For television ads, production can be a costly and time-consuming expense. You will need a script for at least 30 seconds and possibly 60. Many television stations have in-house production companies who can help produce a spot if you are purchasing advertising time on their station. Ask the production company to share storyboards (the script in picture form) so you can have a better idea of how your commercial will look before you begin filming. Once again, make sure your message is very clear and includes all the information you want to convey. This will help you avoid having to reshoot any scenes, which is expensive.

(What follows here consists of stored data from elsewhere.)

(** The loop of [match]. *)
Fixpoint match_anywhere (re text : list Z) : bool :=
  if matchhere re text then true else
  match text with
  | [] => false
  | _ :: text' => match_anywhere re text'
  end.

Definition match_ (re text : list Z) : bool :=
  match re with
  | 94 :: re1 => matchhere re1 text
  | _ => match_anywhere re text
  end.

(** ** The language of an expression *)
Inductive item := Lit (c : Z) | Dot | Star (c : Z) | StarDot | End.

Fixpoint parse (re : list Z) : list item :=
  match re with
  | [] => []
  | c :: re1 =>
      if ch re1 0 =? 42
      then (if c =? 46 then StarDot else Star c) :: match re1 with [] => [] | _ :: re2 => parse re2 end
      else if (c =? 36) && (ch re1 0 =? 0) then [End]
      else (if c =? 46 then Dot else Lit c) :: parse re1
  end.

(** [w] is matched, and [rest] is what follows it in the text. *)
Inductive matches : list item -> list Z -> list Z -> Prop :=
| MNil rest : matches [] [] rest
| MLit c its w rest : matches its w rest -> matches (Lit c :: its) (c :: w) rest
| MDot c its w rest : matches its w rest -> matches (Dot :: its) (c :: w) rest
| MStar c k its w rest : matches its w rest -> matches (Star c :: its) (replicate k c ++ w) rest
| MStarDot w1 its w rest : matches its w rest -> matches (StarDot :: its) (w1 ++ w) rest
| MEnd : matches [End] [] [].

(** A prefix of the text is matched. *)
Definition here (its : list item) (text : list Z) : Prop :=
  ∃ w rest, text = w ++ rest ∧ matches its w rest.

(** A pattern is a C string. *)
Definition no_nul (s : list Z) : Prop := 0 ∉ s.

Lemma matchstar_spec mh c text :
  matchstar mh c text = true <->
  ∃ w text', text = w ++ text' ∧ mh text' = true ∧ (forall x, x ∈ w -> x = c ∨ c = 46).
Proof.
  induction text as [|t text IH]; simpl.
  - destruct (mh []) eqn:Hm; split; try done.
    + intros _. exists [], []. split; [done|]. split; [done|]. by intros x Hx%not_elem_of_nil.
    + intros (w & text' & He & Hm' & _). symmetry in He. apply app_eq_nil in He as [-> ->]. congruence.
  - destruct (mh (t :: text)) eqn:Hm.
    + split; [|done]. intros _. exists [], (t :: text). split; [done|]. split; [done|]. by intros x Hx%not_elem_of_nil.
    + destruct ((t =? c) || (c =? 46)) eqn:Ht.
      * rewrite IH. split.
        -- intros (w & text' & -> & Hm' & Hw). exists (t :: w), text'. split; [done|]. split; [done|].
           intros x [->|Hx]%elem_of_cons; [lia|auto].
        -- intros (w & text' & He & Hm' & Hw). destruct w as [|x w]; simpl in He; [subst; congruence|].
           injection He as -> ->. exists w, text'. split; [done|]. split; [done|].
           intros y Hy. apply Hw, elem_of_cons; auto.
      * split; [done|]. intros (w & text' & He & Hm' & Hw). destruct w as [|x w]; simpl in He; [subst; congruence|].
        injection He as -> ->. specialize (Hw x ltac:(apply elem_of_cons; auto)). lia.
Qed.

Lemma all_same (c : Z) w : (forall x, x ∈ w -> x = c) -> w = replicate (length w) c.
Proof.
  induction w as [|x w IH]; intros Hw; simpl; [done|]. rewrite <- IH; [|intros y Hy; apply Hw, elem_of_cons; auto].
  f_equal. apply Hw, elem_of_cons; auto.
Qed.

After designing and approving preliminary drafts of your ad, you're nearing the end. The final proof is your opportunity to take one last look at your efforts before moving on to final production. It may be helpful for you to bring in someone not involved in the project to give an opinion and check for any inaccuracies or confusing information. If you are working in print, this may be referred to as a low-resolution version. If you are working in film or video, this is often referred to as a rough draft or offline edit.
For many print projects, you can ask for a printer's proof. This is a copy of your ad taken from the printer's press. This will allow you to check for color correctness, sizing issues, photo cropping or anything else that might detract from your ad. Once you have approved the printer's proof, submit the ad to the publications and your project is complete.
For film or video projects, the offline or rough draft will allow you to listen and watch for any changes or corrections to be made before going into the final edit process. If the project is approved, an editor will make final revisions, including any graphics or titles, and will record and mix the voice talent and music bed to make sure the final product is broadcast ready.